## Exercise requirements:
List each line of the data in which the string "JUInt" appears.

## Data for this task:

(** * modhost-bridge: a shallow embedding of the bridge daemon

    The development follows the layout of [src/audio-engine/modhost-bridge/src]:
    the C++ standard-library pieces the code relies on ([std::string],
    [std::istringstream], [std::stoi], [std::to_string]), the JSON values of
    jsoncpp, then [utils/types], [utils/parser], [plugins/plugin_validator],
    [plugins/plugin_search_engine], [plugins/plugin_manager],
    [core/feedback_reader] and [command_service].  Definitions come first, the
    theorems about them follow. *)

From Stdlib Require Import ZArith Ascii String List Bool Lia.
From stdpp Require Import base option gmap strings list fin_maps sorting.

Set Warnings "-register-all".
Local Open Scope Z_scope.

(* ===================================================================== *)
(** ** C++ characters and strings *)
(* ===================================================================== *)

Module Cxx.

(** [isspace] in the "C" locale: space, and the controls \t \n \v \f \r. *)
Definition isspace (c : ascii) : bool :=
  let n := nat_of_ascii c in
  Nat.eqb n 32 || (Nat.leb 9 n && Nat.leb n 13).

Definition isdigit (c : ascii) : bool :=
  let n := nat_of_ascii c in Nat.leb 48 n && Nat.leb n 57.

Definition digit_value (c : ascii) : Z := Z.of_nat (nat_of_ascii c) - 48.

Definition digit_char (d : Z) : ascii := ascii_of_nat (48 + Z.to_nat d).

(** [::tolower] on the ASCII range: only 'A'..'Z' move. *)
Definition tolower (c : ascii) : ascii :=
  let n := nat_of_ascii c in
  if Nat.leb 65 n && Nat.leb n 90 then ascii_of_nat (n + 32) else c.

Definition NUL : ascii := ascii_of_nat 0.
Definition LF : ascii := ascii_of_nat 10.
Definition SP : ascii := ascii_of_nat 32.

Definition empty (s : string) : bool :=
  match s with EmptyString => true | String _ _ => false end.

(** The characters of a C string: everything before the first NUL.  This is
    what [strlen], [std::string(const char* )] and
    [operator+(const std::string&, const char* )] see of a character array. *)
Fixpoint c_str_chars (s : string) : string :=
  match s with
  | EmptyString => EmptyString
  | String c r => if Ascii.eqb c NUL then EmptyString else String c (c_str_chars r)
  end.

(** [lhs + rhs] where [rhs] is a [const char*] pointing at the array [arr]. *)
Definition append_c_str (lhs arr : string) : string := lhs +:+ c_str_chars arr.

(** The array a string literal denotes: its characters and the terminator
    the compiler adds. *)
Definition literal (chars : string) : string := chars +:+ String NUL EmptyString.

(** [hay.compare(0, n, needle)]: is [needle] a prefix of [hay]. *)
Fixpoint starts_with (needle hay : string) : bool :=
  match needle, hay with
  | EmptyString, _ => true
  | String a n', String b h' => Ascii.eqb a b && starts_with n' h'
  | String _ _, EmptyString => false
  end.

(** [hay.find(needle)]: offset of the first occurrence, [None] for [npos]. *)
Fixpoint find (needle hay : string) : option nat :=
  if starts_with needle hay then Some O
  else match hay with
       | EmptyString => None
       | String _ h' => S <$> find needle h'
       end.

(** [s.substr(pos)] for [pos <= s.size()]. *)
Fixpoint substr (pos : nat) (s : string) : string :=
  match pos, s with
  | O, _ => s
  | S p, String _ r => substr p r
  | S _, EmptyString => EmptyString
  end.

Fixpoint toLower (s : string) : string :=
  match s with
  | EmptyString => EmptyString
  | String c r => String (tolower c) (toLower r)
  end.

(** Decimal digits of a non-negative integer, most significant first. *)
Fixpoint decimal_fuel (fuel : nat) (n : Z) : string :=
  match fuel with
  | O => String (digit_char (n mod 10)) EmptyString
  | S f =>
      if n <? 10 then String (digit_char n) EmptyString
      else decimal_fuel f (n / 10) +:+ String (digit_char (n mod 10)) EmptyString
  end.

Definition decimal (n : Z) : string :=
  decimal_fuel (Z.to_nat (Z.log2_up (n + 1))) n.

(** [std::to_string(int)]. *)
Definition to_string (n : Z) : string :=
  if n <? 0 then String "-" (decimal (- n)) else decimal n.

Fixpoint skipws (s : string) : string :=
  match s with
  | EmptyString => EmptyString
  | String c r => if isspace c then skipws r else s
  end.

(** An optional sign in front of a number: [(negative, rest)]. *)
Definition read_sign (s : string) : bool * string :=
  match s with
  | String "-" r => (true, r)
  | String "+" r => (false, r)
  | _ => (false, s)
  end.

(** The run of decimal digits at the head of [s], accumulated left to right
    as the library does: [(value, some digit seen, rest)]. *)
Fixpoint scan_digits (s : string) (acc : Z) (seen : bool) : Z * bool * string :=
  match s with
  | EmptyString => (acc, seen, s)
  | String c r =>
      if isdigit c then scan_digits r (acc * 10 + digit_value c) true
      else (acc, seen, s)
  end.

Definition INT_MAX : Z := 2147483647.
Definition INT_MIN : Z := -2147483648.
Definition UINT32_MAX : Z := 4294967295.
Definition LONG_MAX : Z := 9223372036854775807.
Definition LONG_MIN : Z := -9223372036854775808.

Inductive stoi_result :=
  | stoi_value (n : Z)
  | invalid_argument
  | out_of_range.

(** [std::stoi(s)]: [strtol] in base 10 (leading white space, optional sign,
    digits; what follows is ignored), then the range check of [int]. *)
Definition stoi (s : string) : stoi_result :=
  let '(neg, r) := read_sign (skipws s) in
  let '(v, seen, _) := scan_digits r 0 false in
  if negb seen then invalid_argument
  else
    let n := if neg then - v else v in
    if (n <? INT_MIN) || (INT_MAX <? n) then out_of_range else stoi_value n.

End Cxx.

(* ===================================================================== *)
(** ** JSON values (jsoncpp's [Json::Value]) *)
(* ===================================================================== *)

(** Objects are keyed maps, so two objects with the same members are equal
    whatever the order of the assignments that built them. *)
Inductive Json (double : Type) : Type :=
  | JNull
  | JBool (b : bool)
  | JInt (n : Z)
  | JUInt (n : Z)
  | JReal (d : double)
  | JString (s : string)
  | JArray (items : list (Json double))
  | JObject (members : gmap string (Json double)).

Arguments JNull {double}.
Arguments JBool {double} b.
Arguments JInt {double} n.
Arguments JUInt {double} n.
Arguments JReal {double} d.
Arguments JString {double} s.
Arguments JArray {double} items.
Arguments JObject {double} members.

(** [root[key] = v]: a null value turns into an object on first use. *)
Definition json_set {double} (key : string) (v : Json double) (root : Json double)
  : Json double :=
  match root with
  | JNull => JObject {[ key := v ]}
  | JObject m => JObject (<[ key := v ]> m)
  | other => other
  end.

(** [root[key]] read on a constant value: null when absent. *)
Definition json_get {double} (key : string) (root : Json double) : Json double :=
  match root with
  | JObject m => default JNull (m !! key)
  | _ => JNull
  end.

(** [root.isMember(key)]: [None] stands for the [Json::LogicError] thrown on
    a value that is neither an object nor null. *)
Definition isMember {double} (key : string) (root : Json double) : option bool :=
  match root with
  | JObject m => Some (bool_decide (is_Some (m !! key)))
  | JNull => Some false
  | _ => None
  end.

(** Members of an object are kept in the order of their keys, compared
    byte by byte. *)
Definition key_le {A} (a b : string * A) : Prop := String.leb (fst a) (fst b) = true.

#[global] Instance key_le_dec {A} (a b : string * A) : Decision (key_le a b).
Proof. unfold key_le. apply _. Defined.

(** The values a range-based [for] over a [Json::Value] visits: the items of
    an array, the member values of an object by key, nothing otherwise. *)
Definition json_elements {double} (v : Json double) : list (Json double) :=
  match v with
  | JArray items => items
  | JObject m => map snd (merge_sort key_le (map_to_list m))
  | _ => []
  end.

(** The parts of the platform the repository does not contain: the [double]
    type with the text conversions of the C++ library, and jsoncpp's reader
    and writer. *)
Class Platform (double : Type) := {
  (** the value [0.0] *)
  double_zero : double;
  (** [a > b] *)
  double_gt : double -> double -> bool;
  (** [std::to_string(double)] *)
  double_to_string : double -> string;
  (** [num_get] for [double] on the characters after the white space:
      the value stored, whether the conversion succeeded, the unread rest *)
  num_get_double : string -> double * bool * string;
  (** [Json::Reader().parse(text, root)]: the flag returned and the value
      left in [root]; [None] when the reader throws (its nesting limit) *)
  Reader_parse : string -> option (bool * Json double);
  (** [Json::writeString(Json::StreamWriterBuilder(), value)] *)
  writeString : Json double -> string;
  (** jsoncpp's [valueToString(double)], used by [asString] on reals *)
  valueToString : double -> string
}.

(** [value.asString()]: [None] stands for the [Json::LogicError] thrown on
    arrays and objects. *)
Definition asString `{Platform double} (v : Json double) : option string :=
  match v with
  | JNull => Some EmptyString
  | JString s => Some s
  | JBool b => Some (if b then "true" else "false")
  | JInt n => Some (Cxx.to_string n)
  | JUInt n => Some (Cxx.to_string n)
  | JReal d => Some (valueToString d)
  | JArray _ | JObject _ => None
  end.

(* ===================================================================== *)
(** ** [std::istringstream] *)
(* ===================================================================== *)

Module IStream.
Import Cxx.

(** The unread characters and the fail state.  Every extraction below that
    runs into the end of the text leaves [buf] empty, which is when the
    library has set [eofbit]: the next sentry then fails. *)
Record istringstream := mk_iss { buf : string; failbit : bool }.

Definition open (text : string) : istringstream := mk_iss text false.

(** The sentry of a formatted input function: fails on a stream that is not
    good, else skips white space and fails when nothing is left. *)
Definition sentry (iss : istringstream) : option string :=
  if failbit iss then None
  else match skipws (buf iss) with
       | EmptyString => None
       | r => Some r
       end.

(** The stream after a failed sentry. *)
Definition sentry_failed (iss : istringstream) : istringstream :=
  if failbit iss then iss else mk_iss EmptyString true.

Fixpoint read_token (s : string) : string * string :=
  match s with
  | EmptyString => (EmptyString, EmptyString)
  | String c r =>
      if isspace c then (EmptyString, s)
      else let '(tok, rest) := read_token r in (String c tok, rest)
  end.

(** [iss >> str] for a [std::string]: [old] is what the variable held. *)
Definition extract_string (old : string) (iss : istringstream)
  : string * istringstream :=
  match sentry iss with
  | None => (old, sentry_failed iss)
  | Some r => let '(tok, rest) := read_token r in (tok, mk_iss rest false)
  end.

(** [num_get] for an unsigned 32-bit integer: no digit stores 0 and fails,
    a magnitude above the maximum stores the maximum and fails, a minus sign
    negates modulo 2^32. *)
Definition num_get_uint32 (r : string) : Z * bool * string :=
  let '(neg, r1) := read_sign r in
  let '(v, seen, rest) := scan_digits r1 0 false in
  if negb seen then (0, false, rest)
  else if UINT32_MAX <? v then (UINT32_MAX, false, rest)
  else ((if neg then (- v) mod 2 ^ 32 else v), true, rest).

## Exercise solution:
  | JUInt (n : Z)
Arguments JUInt {double} n.
  | JUInt n => Some (Cxx.to_string n)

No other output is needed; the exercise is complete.